During my second postdoctoral period at Yale University School of Medicine, my interests expanded to the bacterial “effector proteins,” which are the transport substrates of the secretion systems and key players in causing diseases. My advisor, Jorge Galan, professor and chair of the Department of Microbial Pathogenesis, proposed several fascinating projects to me. It was exciting to know how bacteria utilize host cellular systems for their own benefit and to understand the ingenious role of the effector proteins. It was wonderful that most of my projects were successfully completed in five years. I really appreciate the fact that this success was brought about by judicious and insightful advice from Jorge and by extensive discussion with talented lab mates, including Erec Stebbins.
After returning to Japan, I switched my research interest to the type IV secretion systems (T4SSs), which are evolutionarily related to bacterial conjugation systems, and their substrate effector proteins. I simply wanted to start something new. Legionella pneumophila, a T4SS-possessing bacterium that infects human lungs and causes pneumonia, was mysterious and therefore an attractive target for me. (Later I found it to be a stubborn organism which never wants to expose its identity to host cells or to researchers.) With my respected partner Hiroki Nagai, I started several projects both on the T4SS structure and on the effector proteins at the Research Institute for Microbial Diseases at Osaka University. We identified many effector proteins and presented the concept of a “metaeffector”; an effector that can regulate another effector. I believe that this was a breakthrough finding, showing the multitiered network in effector proteins for the first time. After many years, we have finally gotten the native structure of the core complex of Legionella T4SS. But this is just the beginning to understanding the molecular mechanism of action of T4SSs using the structural analysis.

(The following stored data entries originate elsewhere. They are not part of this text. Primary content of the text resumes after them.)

Lemma nsf_name_comma_free raw :
  contains ", " raw = false ->
  exists c last_name first_name,
    nsf_name raw = Ok c
    /\ getitem (split " " raw) (-1) = Ok last_name
    /\ person_key c = Ok (last_name, first_name).
Proof.
  intros Hraw%contains_false.
  pose proof (split_space_tokens raw) as Htok.
  pose proof (join_split " " raw ltac:(done)) as Hjoin.
  destruct (snoc_cases (split " " raw) (split_nonempty _ _)) as (rem & l & E).
  rewrite E in *. rewrite getitem_last.
  apply Forall_app in Htok as [Hrem Hl]. rewrite Forall_singleton in Hl.
  destruct rem as [|f [|m mid]].
  - cbn in Hjoin. subst raw. exists (l +:+ ", "), l, "".
    split_and!; [by apply nsf_name_token|done|].
    by apply person_key_parts.
  - cbn in Hjoin. subst raw. rewrite Forall_singleton in Hrem.
    exists (l +:+ ", " +:+ f), l, f.
    split_and!; [by apply nsf_name_two_tokens|done|].
    apply person_key_parts; [done|by apply cut_comma_token|].
    by rewrite (split_None _ _ Hrem).
  - assert (cut ", " (join " " (f :: m :: mid)) = None) as Hcomma.
    { rewrite <- Hjoin, join_snoc in Hraw by done. by apply cut_app_None_l in Hraw. }
    pose proof (nsf_name_more_tokens f m l mid) as Hn.
    change (f :: m :: mid ++ [l]) with ((f :: m :: mid) ++ [l]) in Hn.
    rewrite Hjoin in Hn.
    specialize (Hn ltac:(apply Forall_app; split; [done|by constructor])
                   ltac:(by apply contains_false)).
    pose proof Hrem as Hrem'.
    apply Forall_cons in Hrem' as [Hf [Hm _]%Forall_cons].
    destruct (len f <? 2)%nat.
    + exists (l +:+ ", " +:+ m +:+ " " +:+ f), l, m. split_and!; [done..|].
      apply person_key_parts; [done| |].
      * apply cut_comma_app_token; [|done].
        change ((f :: m :: mid) ++ [l]) with (f :: m :: (mid ++ [l])) in Hjoin.
        rewrite join_cons_cons in Hjoin.
        destruct (mid ++ [l]) as [|x xs] eqn:Emid; [by destruct mid|].
        rewrite join_cons_cons in Hjoin. rewrite <- Hjoin in Hraw.
        rewrite <- !sapp_assoc in Hraw. apply cut_app_None_l in Hraw.
        rewrite sapp_assoc in Hraw. by apply cut_app_None_r in Hraw.
      * by rewrite (split_Some " " _ m f ltac:(done) (cut_space_token_app _ _ Hm)).
    + exists (l +:+ ", " +:+ join " " (f :: m :: mid)), l, f. split_and!; [done..|].
      apply person_key_parts; [done..|].
      by rewrite split_join_space.
Qed.

End NameMore.

(** ** More on the name de-duplicator *)

Module DedupMore.
Import Str StrFacts NameFacts DedupFacts StrMore.

(** A name with a key is its last name, [", "] and the text the split
    gives as its second part. *)
Lemma person_key_shape c l f :
  person_key c = Ok (l, f) ->
  exists rest, c = l +:+ ", " +:+ rest /\ getitem (split ", " c) 1 = Ok rest.
Proof.
  unfold person_key. intros H.
  destruct (split ", " c) as [|l' [|r [|? ?]]] eqn:E; try done.
  destruct (getitem (split " " r) 0) as [f'|]; [|done]. inversion H; subst.
  exists r. split; [|done].
  apply split_two_inv in E as [E _]; [|done]. by apply cut_Some.
Qed.

Lemma person_key_raises c e : person_key c = Raise e -> e = ValueError.
Proof.
  unfold person_key. intros H.
  destruct (split ", " c) as [|l [|r [|? ?]]]; try (by inversion H).
  pose proof (split_nonempty " " r).
  by destruct (split " " r).
Qed.

(** An iteration raises only when the name has no key. *)
Lemma dedup_step_Ok st c k :
  person_key c = Ok k -> exists st', dedup_step st c = Ok st'.
Proof.
  destruct st as [unique seen], k as [l f]. intros Hk. unfold dedup_step.
  rewrite Hk. cbn [mbind result_bind].
  destruct (person_key_shape _ _ _ Hk) as (rest & _ & ->).
  cbn [mbind result_bind].
  destruct (bool_decide ((l, f) ∈ seen)); cbn [negb]; [|eauto].
  destruct (negb (rest =? f)%string); [|eauto].
  destruct (decide (l +:+ ", " +:+ f ∈ unique)) as [Hin|Hnotin].
  - rewrite bool_decide_eq_true_2 by done.
    destruct (list_remove_elem _ _ Hin) as [removed ->]. eauto.
  - rewrite bool_decide_eq_false_2 by done. eauto.
Qed.

Lemma dedup_step_raises st c e :
  dedup_step st c = Raise e -> person_key c = Raise ValueError /\ e = ValueError.
Proof.
  intros H. destruct (person_key c) as [k|e'] eqn:Hk.
  - destruct (dedup_step_Ok st c k Hk) as [st' Hst]. congruence.
  - pose proof (person_key_raises _ _ Hk) as ->.
    destruct st as [unique seen]. unfold dedup_step in H. rewrite Hk in H.
    by inversion H.
Qed.

Lemma dedup_loop_cases l : forall st,
  (exists st', dedup_loop st l = Ok st'
               /\ Forall (fun c => exists k, person_key c = Ok k) l)
  \/ (dedup_loop st l = Raise ValueError
      /\ Exists (fun c => person_key c = Raise ValueError) l).
Proof.
  induction l as [|c l IH]; intros st; cbn [dedup_loop].
  - left. eauto.
  - destruct (dedup_step st c) as [st1|e] eqn:Es.
    + cbn [mbind result_bind].
      assert (exists k, person_key c = Ok k) as Hk.
      { destruct (person_key c) as [k|e'] eqn:Hk; [eauto|].
        destruct st as [u s]. unfold dedup_step in Es. by rewrite Hk in Es. }
      destruct (IH st1) as [(st' & -> & Hall)|[-> Hex]]; [left|right]; eauto.
    + apply dedup_step_raises in Es as [Hk ->]. right. split; [done|]. by left.
Qed.

End DedupMore.

(** X3: a raw name of one token (no space in it, the empty text
    included) becomes that token followed by [", "]: the last name with
    an empty first name. *)
Theorem nsf_name_single_token (t : string) :
  token t -> nsf_name t = Ok (t +:+ ", ").
Proof. apply NameMore.nsf_name_token. Qed.

Lemma nsf_name_single_token_witness : nsf_name "Cher" = Ok "Cher, ".
Proof. apply (nsf_name_single_token "Cher"). reflexivity. Defined.

(** X4: a raw name that holds no [", "] is always canonicalised, and the
    canonical name always has a key for the de-duplication, whose last
    name is the last token of the raw name. *)
Theorem nsf_name_comma_free_has_key (raw : string) :
  Str.contains ", " raw = false ->
  exists c last_name first_name,
    nsf_name raw = Ok c
    /\ getitem (Str.split " " raw) (-1) = Ok last_name
    /\ person_key c = Ok (last_name, first_name).
Proof. apply NameMore.nsf_name_comma_free. Qed.

Lemma nsf_name_comma_free_has_key_witness :
  exists c last_name first_name,
    nsf_name "M Ann Lee Johnson" = Ok c
    /\ getitem (Str.split " " "M Ann Lee Johnson") (-1) = Ok last_name
    /\ person_key c = Ok (last_name, first_name).
Proof. apply (nsf_name_comma_free_has_key "M Ann Lee Johnson"). reflexivity. Defined.

(** X5: the de-duplication returns exactly when every name has a key,
    that is, splits on [", "] into two parts; otherwise it raises
    [ValueError]. *)
Theorem dedup_returns_iff_all_keys (all_coauthors : list string) :
  (exists unique, dedup all_coauthors = Ok unique
                  /\ Forall (fun c => exists k, person_key c = Ok k) all_coauthors)
  \/ (dedup all_coauthors = Raise ValueError
      /\ Exists (fun c => person_key c = Raise ValueError) all_coauthors).
Proof.
  unfold dedup.
  destruct (DedupMore.dedup_loop_cases all_coauthors ([], ∅))
    as [(st' & -> & Hall)|[-> Hex]]; [left|right]; eauto.
Qed.

Module DedupCover.
Import Str StrFacts NameFacts DedupFacts StrMore DedupMore.

Lemma dedup_cover_init : dedup_cover [] ([], ∅).
Proof.
  split_and!; cbn [fst snd].
  - by intros x ?%elem_of_nil.
  - by intros c ?%elem_of_nil.
  - intros k Hk. set_solver.
Qed.

Lemma dedup_step_cover proc st c st' :
  dedup_inv st -> dedup_cover proc st -> dedup_step st c = Ok st' ->
  dedup_cover (proc ++ [c]) st'.
Proof.
  destruct st as [unique seen]. intros [Hkeys Hnodup] (Hsub & Hproc & Hseen) H.
  cbn [fst snd] in *. unfold dedup_step in H.
  destruct (person_key c) as [[l f]|] eqn:Ek; [|done]. cbn [mbind result_bind] in H.
  assert (forall st0 : dedup_state, st0 = (unique, seen) -> (l, f) ∈ seen ->
            dedup_cover (proc ++ [c]) st0) as Hsame.
  { intros st0 -> Hin. split_and!; cbn [fst snd].
    - intros x Hx. apply elem_of_app. left. auto.
    - intros c0 [Hc0| ->%list_elem_of_singleton]%elem_of_app; [auto|eauto].
    - done. }
  destruct (decide ((l, f) ∈ seen)) as [Hin|Hnotin].
  - rewrite !bool_decide_eq_true_2 in H by done. cbn [negb] in H.
    destruct (getitem (split ", " c) 1) as [second|]; [|done].
    cbn [mbind result_bind] in H.
    destruct (negb (second =? f)%string); [|inversion H; by apply Hsame].
    destruct (bool_decide (l +:+ ", " +:+ f ∈ unique)); [|inversion H; by apply Hsame].
    destruct (list_remove (l +:+ ", " +:+ f) unique) as [removed|] eqn:Er; [|done].
    inversion H; subst st'. clear H.
    apply list_remove_Ok in Er as (l1 & l2 & -> & ->).
    split_and!; cbn [fst snd].
    + intros x [Hx| ->%list_elem_of_singleton]%elem_of_app; [|set_solver].
      apply elem_of_app. left. apply Hsub. set_solver.
    + intros c0 [Hc0| ->%list_elem_of_singleton]%elem_of_app; [auto|eauto].
    + intros k Hk. destruct (Hseen k Hk) as (x & Hx & Hxk).
      destruct (decide (x = l +:+ ", " +:+ f)) as [->|Hne].
      * rewrite (person_key_bare _ _ _ Ek) in Hxk. inversion Hxk; subst k.
        exists c. split; [set_solver|done].
      * exists x. split; [set_solver|done].
  - rewrite bool_decide_eq_false_2 in H by done. cbn [negb] in H.
    inversion H; subst st'. clear H. split_and!; cbn [fst snd].
    + intros x [Hx| ->%list_elem_of_singleton]%elem_of_app; set_solver.
    + intros c0 [Hc0| ->%list_elem_of_singleton]%elem_of_app.
      * destruct (Hproc c0 Hc0) as (k & ? & ?). exists k. set_solver.
      * exists (l, f). set_solver.
    + intros k [Hk| ->%elem_of_singleton]%elem_of_union.
      * destruct (Hseen k Hk) as (x & ? & ?). exists x. set_solver.
      * exists c. set_solver.
Qed.

Lemma dedup_loop_cover l : forall proc st st',
  dedup_inv st -> dedup_cover proc st -> dedup_loop st l = Ok st' ->
  dedup_inv st' /\ dedup_cover (proc ++ l) st'.
Proof.
  induction l as [|c l IH]; intros proc st st' Hinv Hcov H; simpl in H.
  - inversion H; subst. by rewrite app_nil_r.
  - destruct (dedup_step st c) as [st1|] eqn:E; [|done].
    cbn [mbind result_bind] in H.
    replace (proc ++ c :: l) with ((proc ++ [c]) ++ l) by (by rewrite <- app_assoc).
    eapply IH; [| |done].
    + by eapply dedup_step_inv.
    + by eapply dedup_step_cover.
Qed.

Lemma NoDup_fmap_eq {A B} (f : A -> B) (l : list A) x y :
  NoDup (f <$> l) -> x ∈ l -> y ∈ l -> f x = f y -> x = y.
Proof.
  induction l as [|a l IH]; intros Hn Hx Hy Hf; [by apply elem_of_nil in Hx|].
  rewrite fmap_cons in Hn. apply NoDup_cons in Hn as [Ha Hn].
  apply elem_of_cons in Hx as [->|Hx]; apply elem_of_cons in Hy as [->|Hy]; try done.
  - exfalso. apply Ha. rewrite Hf. by apply list_elem_of_fmap_2.
  - exfalso. apply Ha. rewrite <- Hf. by apply list_elem_of_fmap_2.
  - by apply IH.
Qed.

After more than 20 years of research, I am still mainly working at the bench and publishing papers as a first author, probably because I love experimental research and I am also less ambitious about job status than other people. Despite this matter, my days of scientific experiments are filled with joy and excitement. Science is collaboration between humans and nature. What we do as scientists is translating nature’s voice into human language that we can understand. I try not to miss the faint whispers from the bacteria, as they are providing important messages to us. What Bob said to me after achieving the identification the T3SS is a belief of mine; “Chance favors a prepared mind,” which was originally stated by Louis Pasteur.